VIDEO: MODERN MARVELS: Viagra. A look at how the popular erectile-dysfunction drug works and why pharmaceutical companies are rushing to create alternative versions.

I remember that moment in history well. Initially, media coverage of the new wonder drug reflected America’s competing attitudes toward sexuality: feverish and prurient, scandalized and eager, obsessed and embarrassed. Within a year on the market, Viagra had generated about a billion dollars in sales and appeared on the cover of Time magazine.

Along the way, Pfizer made some canny marketing decisions. The name—a combination of “vigor” and “Niagara Falls”—had been floating around the company for a while, just waiting for the right product. And instead of saying the drug treated “impotence”—a word that connotes failure—Pfizer billed it as an aid for “erectile dysfunction,” a much more clinical term, one that implies an isolated problem instead of defining a man’s entire persona.

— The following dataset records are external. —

Lemma insert_event_indexes ev req wt l : events l !! ID ev = None -> indexes_backed l -> indexes_backed (insert_event ev req wt l).
Proof.
  intros Hn (H1 & H2 & H3). unfold insert_event. set (l0 := with_missing (delete (ID ev) (missingRefs l)) wt (store_event ev l)).
  assert (indexes_backed (indexLocked ev l0)) as Hi.
  { apply (index_locked_backed _ (ID ev)); [apply lookup_insert_eq|].
    unfold indexes_backed. simpl. auto using backed_insert. }
  destruct (track_core ev req (indexLocked ev l0)) as (E1 & _ & _ & _ & E2 & E3 & E4 & _).
  destruct (events_update_heads ev (trackMissingRefsLocked ev req (indexLocked ev l0))) as (F1 & _ & _ & _ & F2 & F3 & F4 & _).
  unfold indexes_backed. by rewrite F1, F2, F3, F4, E1, E2, E3, E4.
Qed.

(** ** The invariant *)

(** The event is stored and can be a head. *)
Definition head_ok (l : Ledger) (h : string) : Prop := exists ev, events l !! h = Some ev /\ affectsHeads (Kind ev) = true.

Record ledger_ok (l : Ledger) : Prop := {
  ok_keys : forall id ev, events l !! id = Some ev -> ID ev = id;
  ok_heads : forall h, h ∈ heads l -> head_ok l h;
  ok_maximal : forall id ev, events l !! id = Some ev -> affectsHeads (Kind ev) = true ->
    (forall id' ev', events l !! id' = Some ev' -> affectsHeads (Kind ev') = true -> ~ refers ev' id) -> id ∈ heads l;
  ok_missing : missing_ok l;
  ok_indexes : indexes_backed l;
}.

Lemma New_ok : ledger_ok New.
Proof.
  by split.
Qed.

Lemma insert_event_ok ev req wt l : events l !! ID ev = None -> ledger_ok l -> ledger_ok (insert_event ev req wt l).
Proof.
  intros Hn [H1 H2 H3 H4 H5]. split.
  - intros id e. rewrite insert_event_events. intros [[<- <-]|[_ Hid]]%lookup_insert_Some; [done|by apply H1].
  - intros h Hh. unfold head_ok. rewrite insert_event_events. apply insert_event_heads in Hh.
    assert (h ∈ heads l -> exists e, <[ID ev := ev]> (events l) !! h = Some e /\ affectsHeads (Kind e) = true) as Hold.
    { intros [e [He Ha]]%H2. exists e. split; [|done]. rewrite lookup_insert_ne; [done|]. congruence. }
    destruct (affectsHeads (Kind ev)) eqn:Ea; [|auto]. destruct Hh as [->|[Hh _]]; [|auto].
    exists ev. split; [apply lookup_insert_eq|done].
  - intros id e. rewrite insert_event_events. intros Hid Ha Hmax. rewrite insert_event_heads.
    apply lookup_insert_Some in Hid as [[<- <-]|[Hne Hid]]; [rewrite Ha; by left|].
    assert (id ∈ heads l) as Hh.
    { apply (H3 id e Hid Ha). intros id' e' He' Ha'. apply (Hmax id' e'); [|done]. rewrite lookup_insert_ne; [done|].
      congruence. }
    destruct (affectsHeads (Kind ev)) eqn:Ea; [|done]. right. split; [done|]. apply (Hmax (ID ev) ev); [apply lookup_insert_eq|done].
  - by apply insert_event_missing.
  - by apply insert_event_indexes.
Qed.

Lemma events_touch ev l : same_core (touch_author ev l) (touch_author ev l) /\ events (touch_author ev l) = events l.
Proof. done. Qed.

Lemma seqs_touch ev l a : seqs_of (touch_author ev l) a = seqs_of l a.
Proof.
  unfold seqs_of at 1, touch_author. simpl. destruct (decide (Author ev = a)) as [<-|Hne].
  - by rewrite lookup_insert_eq.
  - by rewrite lookup_insert_ne.
Qed.

(** Only the authors' sequence maps and the compromised keys differ: the invariant does not
    mention them. *)
Lemma ledger_ok_ext l l' :
  events l' = events l -> heads l' = heads l -> missingRefs l' = missingRefs l -> indexes_backed l' -> ledger_ok l -> ledger_ok l'.
Proof.
  intros E1 E2 E3 Hi [H1 H2 H3 H4 H5]. split; rewrite ?E1, ?E2; try done.
  - intros h Hh. destruct (H2 h Hh) as [e He]. exists e. by rewrite E1.
  - intros k n. rewrite E3, E1. apply H4.
Qed.

(** ** Closure under the steps that build all operations *)

(** Whatever the operations do between two states is made of these moves; [admits] says
    which events are added. *)
Record closed (admits : Event -> Prop) (P : Ledger -> Prop) : Prop := {
  closed_insert : forall ev req l wt, admits ev -> events l !! ID ev = None -> seq_conflict ev l = false ->
    P l -> P (insert_event ev req wt l);
  closed_touch : forall ev l, P l -> P (touch_author ev l);
  closed_compromised : forall ks l, P l -> P (with_compromised (compromised l ∪ ks) l);
  closed_attestations : forall a b l, P l -> P (with_indexes (index_add (attestations l) a b ∅) (checkpoints l) (introductions l) l);
  closed_checkpoints : forall a b l, P l -> P (with_indexes (attestations l) (index_add (checkpoints l) a b ∅) (introductions l) l);
}.

Lemma has_event_false l id : has_event l id = false -> events l !! id = None.
Proof. unfold has_event. intros Hh%bool_decide_eq_false. by apply eq_None_not_Some. Qed.

Section closure.
Context (admits : Event -> Prop) (P : Ledger -> Prop) (HP : closed admits P).

Lemma addLocked_closed ev req l : admits ev -> P l -> P (addLocked ev req l).2.
Proof.
  intros Ha Hl. unfold addLocked. destruct (has_event l (ID ev)) eqn:Eh; [done|]. case_match; [done|].
  destruct (seq_conflict ev (touch_author ev l)) eqn:Es; [by apply (closed_touch _ _ HP)|].
  apply (closed_insert _ _ HP ev req (touch_author ev l)); [done|by apply has_event_false in Eh|done|by apply (closed_touch _ _ HP)].
Qed.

At first, federal regulations prevented Viagra commercials from being run before 11 p.m.—a problem, since much of the drug’s target audience had already gone to sleep. And because the ads had to talk about sexual performance without using the word sex, those first commercials were tame, featuring a wholesome couple wearing visible wedding bands. The implication? Viagra wasn’t a “sex pill,” but a couple’s aid, amenable to America’s puritanical legacy: Since sex is dirty, you should save it for the one you love.

Soon, the stigma began to evaporate—or at least to evolve. After the 74-year-old former presidential candidate and prostate-cancer survivor Bob Dole told TV host Larry King he’d participated in Viagra’s trials, he signed on to appear in an ad campaign. A year after the drug was approved, it became the subject of a Sex and the City episode. No longer shrouded in mystery and pain, erectile dysfunction became part of a broader societal discussion, from the barber shop to late-night TV monologues. The word “Viagra” even entered the cultural lexicon, signifying a catalyst to massive success—as in “That new quarterback has been like Viagra to the team.”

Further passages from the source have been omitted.